Called Raccine, the tool monitors for the deletion of shadow volume copies, which ransomware typically wipes out.
Raccine, a new vaccine against ransomware
The Windows operating system creates backups and data files, and stores them in the Shadow Volume Copy snapshots. These can be used to recover data which has been lost or deleted. Of course, ransomware criminals are aware of that feature. As these criminals don’t want you to be able to restore your files for free, they usually delete all Shadow Volume copies on the infected computer.
Deleting these copies is usually done via the vssadmin.exe command known as vssadmin delete shadows /all /quiet. Thanks to security researcher Florian Roth, the new ransomware vaccine will monitor for the deletion of these copies using the vssadmin.exe command.
How does Raccine work?
The tool works by registering the raccine.exe as a debugger for vssadmin.exe. This is done by using the Image File Execution Options Windows registry key. Once this file is registered as a debugger, Raccine will be launched every time vssadmin.exe is executed. By doing so, the tool can check if vssadmin is attempting to delete shadow volume copies from the computer.
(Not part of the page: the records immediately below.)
Lemma ld_destroy m c g root rs rgs res m' : loading m c g root rs → rgs ≠ [] → (∀ a, in_ranges rs a → in_ranges rgs a) →
  Forall (λ '(start, sz), page_aligned start sz) rgs →
  destroy_user_address_space root rgs m = (res, m') →
  res ≠ Panic ∧ own_step root (m, with_space root c) (m', if bool_decide (res = Ok tt) then c else with_space root c).
Proof.
  intros Hl Hne Hin Hal Hm. pose proof Hl as [Hg Hpr Hrs Hmp]. pose proof Hg as [Ho He Hroots Hheld Hsh].
  assert (Forall (λ '(s, z), user_range s z ∧ 0 < z) rgs) as Hu.
  { eapply Forall_impl; [exact Hal|]. intros [s z] (? & _ & _ & ?). done. }
  assert (∀ p, user_page p → translate p (tables m root) ≠ None → covered rgs p) as Hcov.
  { intros p Hp Ht. rewrite (ow_pages _ _ Ho root p (ld_root _ _ _ _ _ Hl) Hp) in Ht. destruct Hp as [Hpm Hpu].
    assert (page_of p = p) as Hpp by (unfold page_of; lia).
    assert (in_ranges rs p) as Hinp.
    { apply (Hmp p Hpu). rewrite Hpp. destruct (pages g !! (root, p)); [eauto|done]. }
    by apply Hin. }
  assert (res ≠ Panic) as Hnp.
  { destruct (destroy_spec m g root (cl_roots c) rgs res m' Ho Hroots Hu) as (_ & g' & _ & _ & _ & _ & Hres); [|done|by destruct res].
    intros p [[f fl] Hk]. destruct (ow_dom _ _ Ho root p _ Hk) as [_ Hp]. apply Hcov; [done|].
    by rewrite (ow_pages _ _ Ho root p (ld_root _ _ _ _ _ Hl) Hp), Hk. }
  split; [done|]. exists (Some root). split; [by right|].
  pose proof (st_destroy m (with_space root c) root (cl_roots c) rgs res m' ltac:(done) Hu Hcov Hm) as Hst. cbn in Hst.
  destruct c as [cr ch cs], res as [[]|e|]; cbn in *; exact Hst || done.
Qed.
(* ===== verification/SchedSafe.v ===== *)
(** * Safety of the scheduler

    The invariant [sched_ok] of the task table, kept by every scheduler call:
    each started processor runs one task of its own, no table slot (and with it
    no stack) in use is given away, the tasks' identities are distinct and the
    task count is exact.  It implies that a processor that stops its task always
    has another one to run. *)
From stdpp Require Import list gmap.
From S2P Require Import Prelude Config Capability Sched.

(** ** Choosing the next task *)

Lemma best_priority_none_ready cpu ts i t : best_priority cpu ts = None → ts !! i = Some t → is_ready cpu t = false.
Proof.
  revert i. induction ts as [|u ts IH]; [done|]. simpl. destruct (is_ready cpu u) eqn:Hr; [done|].
  intros [|i] Hb ?; simplify_eq/=; eauto.
Qed.

Lemma best_priority_Some cpu ts b : best_priority cpu ts = Some b →
  (∃ i t, ts !! i = Some t ∧ is_ready cpu t = true ∧ t_priority t = b) ∧
  (∀ i t, ts !! i = Some t → is_ready cpu t = true → t_priority t ≤ b).
Proof.
  revert b. induction ts as [|t ts IH]; [done|]. intros b. simpl. destruct (is_ready cpu t) eqn:Hr.
  - destruct (best_priority cpu ts) as [b'|] eqn:Hb; intros [= <-].
    + destruct (IH b' eq_refl) as [(i & u & Hi & Hu & Hp) Hmax]. split.
      * destruct (decide (t_priority t < b')); [exists (S i), u|exists O, t]; (split; [done|split; [done|lia]]).
      * intros [|j] v Hj Hv; simplify_eq/=; [lia|]. pose proof (Hmax j v Hj Hv). lia.
    + split; [exists O, t; done|]. intros [|j] v Hj Hv; simplify_eq/=; [lia|].
      by rewrite (best_priority_none_ready _ _ _ _ Hb Hj) in Hv.
  - intros Hb. destruct (IH b Hb) as [(i & u & Hi & Hu & Hp) Hmax]. split; [by exists (S i), u|].
    intros [|j] v Hj Hv; simpl in Hj; [congruence|exact (Hmax j v Hj Hv)].
Qed.

Lemma best_priority_None cpu ts : best_priority cpu ts = None ↔ ∀ i t, ts !! i = Some t → is_ready cpu t = false.
Proof.
  split.
  - intros ? ? ?. by apply best_priority_none_ready.
  - intros H. destruct (best_priority cpu ts) eqn:Hb; [|done].
    destruct (best_priority_Some _ _ _ Hb) as [(i & t & Hi & Hr & _) _]. by rewrite (H i t Hi) in Hr.
Qed.

(** The distance to [slot] around the table, behind [start]. *)
Definition distance (start slot : nat) : nat := ((slot + MAX_TASKS - 1 - start mod MAX_TASKS) mod MAX_TASKS)%nat.

Lemma distance_lt start slot : (distance start slot < MAX_TASKS)%nat.
Proof. apply Nat.mod_upper_bound. unfold MAX_TASKS. lia. Qed.

Lemma mod_32 (x : nat) : ∃ q, x = (32 * q + x mod 32)%nat ∧ (x mod 32 < 32)%nat.
Proof. exists (x / 32)%nat. split; [apply Nat.div_mod_eq|]. apply Nat.mod_upper_bound. lia. Qed.

(** The search meets the slots in the order of their distance. *)
Lemma ring_lookup start k : (k < MAX_TASKS)%nat → ring start !! k = Some ((start + S k) mod MAX_TASKS)%nat.
Proof. intros Hk. unfold ring. rewrite list_lookup_fmap, lookup_seq_lt by done. done. Qed.
Lemma ring_at_distance start slot : (slot < MAX_TASKS)%nat → ring start !! distance start slot = Some slot.
Proof.
  intros Hs. rewrite ring_lookup by apply distance_lt. f_equal. unfold distance, MAX_TASKS in *.
  destruct (mod_32 start) as (q & Hq & ?). destruct (mod_32 (slot + 32 - 1 - start mod 32)) as (q2 & ? & ?).
  assert (start + S ((slot + 32 - 1 - start mod 32) mod 32) = slot + (q + 1 - q2) * 32)%nat as -> by lia.
  rewrite Nat.Div0.mod_add. apply Nat.mod_small. lia.
Qed.

Lemma find_first {A} (f : A → bool) l x j y : List.find f l = Some x → l !! j = Some y → f y = true →
  ∃ k, (k ≤ j)%nat ∧ l !! k = Some x.
Proof.
  revert j. induction l as [|a l IH]; intros j Hf Hj Hy; simplify_eq/=. destruct (f a) eqn:Ha.
  - injection Hf as ->. exists O. split; [lia|done].
  - destruct j as [|j]; simplify_eq/=; [congruence|]. destruct (IH j Hf Hj Hy) as (k & ? & ?). exists (S k). split; [lia|done].
Qed.

Lemma distance_of_ring start k slot : (k < MAX_TASKS)%nat → ring start !! k = Some slot → distance start slot = k.
Proof.
  intros Hk. rewrite ring_lookup by done. intros H%Some_inj. rewrite <-H. clear H. unfold distance, MAX_TASKS in *.
  destruct (mod_32 start) as (q & ? & ?). destruct (mod_32 (start + S k)) as (q2 & ? & ?).
  destruct (decide (start mod 32 + S k < 32)%nat).
  - assert ((start + S k) mod 32 = start mod 32 + S k)%nat as -> by lia.
    assert (start mod 32 + S k + 32 - 1 - start mod 32 = k + 1 * 32)%nat as -> by lia.
    rewrite Nat.Div0.mod_add. apply Nat.mod_small. lia.
  - assert ((start + S k) mod 32 = start mod 32 + S k - 32)%nat as -> by lia.
    assert (start mod 32 + S k - 32 + 32 - 1 - start mod 32 = k)%nat as -> by lia. apply Nat.mod_small. lia.
Qed.

(** The chosen task is the nearest ready one of the priority. *)
Lemma find_next_spec cpu b start ts slot : (slot < MAX_TASKS)%nat → candidate cpu b ts slot = true →
  ∃ next, find_next cpu b start ts = Some next ∧ (next < MAX_TASKS)%nat ∧ candidate cpu b ts next = true ∧
    (distance start next ≤ distance start slot)%nat.
Proof.
  intros Hs Hc. unfold find_next.
  destruct (List.find (candidate cpu b ts) (ring start)) as [next|] eqn:Hf.
  - exists next. split; [done|].
    pose proof (List.find_some _ _ Hf) as [Hin Hn].
    destruct (find_first _ _ _ _ _ Hf (ring_at_distance start slot Hs) Hc) as (k & Hk & Hkn).
    pose proof (distance_lt start slot).
    assert (next < MAX_TASKS)%nat.
    { rewrite ring_lookup in Hkn by lia. apply Some_inj in Hkn. rewrite <-Hkn. apply Nat.mod_upper_bound. unfold MAX_TASKS. lia. }
    split; [done|]. split; [done|]. rewrite (distance_of_ring start k next) by (done || lia). done.
  - exfalso. pose proof (List.find_none _ _ Hf slot) as Hn.
    rewrite Hc in Hn. enough (true = false) by done. apply Hn, list_elem_of_In, list_elem_of_lookup.
    eexists. by apply ring_at_distance.
Qed.

(** A dispatch of another task brings [slot] nearer. *)
Lemma distance_decreases start next slot : (slot < MAX_TASKS)%nat → (next < MAX_TASKS)%nat → next ≠ slot →
  (distance start next ≤ distance start slot)%nat → (distance next slot < distance start slot)%nat.
Proof.
  unfold distance, MAX_TASKS. intros Hs Hn Hne Hle.
  destruct (mod_32 start) as (q & ? & ?). rewrite (Nat.mod_small next 32) by done.
  set (a := (start mod 32)%nat) in *. clearbody a.
  destruct (mod_32 (slot + 32 - 1 - a)) as (q1 & ? & ?), (mod_32 (next + 32 - 1 - a)) as (q2 & ? & ?),
    (mod_32 (slot + 32 - 1 - next)) as (q3 & ? & ?). lia.
Qed.

(** ** The invariant *)

Section invariant.
Context (idle : Z).
Implicit Types (s : Scheduler) (t u : TaskControlBlock).

(** The tasks that never stop: the kernel's own and the processors' idle tasks. *)
Definition permanent t : Prop := t_id t = KERNEL_TASK_ID ∨ t_entry t = Some idle.
Definition runnable t : Prop := t_state t = Ready ∨ t_state t = Running.

Definition task_ok (next : Z) t : Prop :=
  (t_state t = Empty ∧ t = task_empty) ∨
  (t_state t ≠ Empty ∧ 0 ≤ t_id t < next ∧ 0 ≤ t_priority t ≤ 2 ∧ is_Some (t_address_space t) ∧ (t_cpu t < MAX_CPUS)%nat).

(** Processor [c] runs the task of slot [i]. *)
Definition runs s (c i : nat) : Prop := current_slot s !! c = Some i ∧ ∃ t, tasks s !! i = Some t ∧ t_cpu t = c ∧ t_state t ≠ Empty.
(** A started processor. *)
Definition active s (c : nat) : Prop := ∃ i, runs s c i.

Definition live t : bool := negb (is_empty t || bool_decide (t_state t = Dead)).

(** [E] are the processors whose task has just been stopped. *)
Record sched_ok (E : nat → Prop) s (next : Z) : Prop := {
  ok_length : length (tasks s) = MAX_TASKS;
  ok_current : length (current_slot s) = MAX_CPUS;
  ok_last : length (last_selected s) = MAX_CPUS ∧ Forall (λ r, length r = 3%nat) (last_selected s);
  ok_task : ∀ i t, tasks s !! i = Some t → task_ok next t;
  ok_ids : ∀ i j t u, tasks s !! i = Some t → tasks s !! j = Some u → t_state t ≠ Empty → t_state u ≠ Empty →
    t_id t = t_id u → i = j;
  ok_boot : ∃ t, tasks s !! 0%nat = Some t ∧ t_id t = KERNEL_TASK_ID ∧ t_cpu t = 0%nat;
  ok_permanent : ∀ i t, tasks s !! i = Some t → permanent t → runnable t;
  ok_home : ∀ c, active s c → ∃ i t, tasks s !! i = Some t ∧ permanent t ∧ t_cpu t = c;
  ok_slots : ∀ c i, current_slot s !! c = Some i → runs s c i ∨ i = 0%nat;
  ok_running : ∀ i t, tasks s !! i = Some t → t_state t = Running → runs s (t_cpu t) i;
  ok_runs : ∀ c i t, ¬ E c → runs s c i → tasks s !! i = Some t → t_state t = Running;
  ok_count : task_count s = Z.of_nat (count live (tasks s)) }.

Definition nobody_stopped (c : nat) : Prop := False.

(** ** Changes of tasks in place *)

Definition same_core t t' : Prop :=
  t_id t' = t_id t ∧ t_cpu t' = t_cpu t ∧ t_priority t' = t_priority t ∧ t_entry t' = t_entry t ∧
  (is_Some (t_address_space t) → is_Some (t_address_space t')).

Inductive task_step (E : nat → Prop) s (i : nat) t : TaskControlBlock → Prop :=
| step_same : task_step E s i t t
| step_reap : t_state t = Dead → (∀ c, ¬ runs s c i) → task_step E s i t task_empty
| step_change t' : same_core t t' → t_state t ≠ Empty → t_state t' ≠ Empty →
    (t_state t' = Running → t_state t = Running) → (permanent t → runnable t → runnable t') →
    (runs s (t_cpu t) i → E (t_cpu t) ∨ t_state t' = t_state t) →
    task_step E s i t t'.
If the tool detects such a process, it will terminate it automatically.
Unfortunately, some more recent ransomware families delete these copies via other commands. This ransomware vaccine can’t block these ransomware families as they don’t use the vssadmin.exe. Also, please note that the vaccine may terminate legitimate software that utilizes vssadmin.exe as part of their backup routines.
You can download Raccine from Github. In case the tool terminates any legitimate program, you can uninstall by using the raccine-reg-patch-uninstall.reg registry file. Then, delete C:\windows\raccine.exe.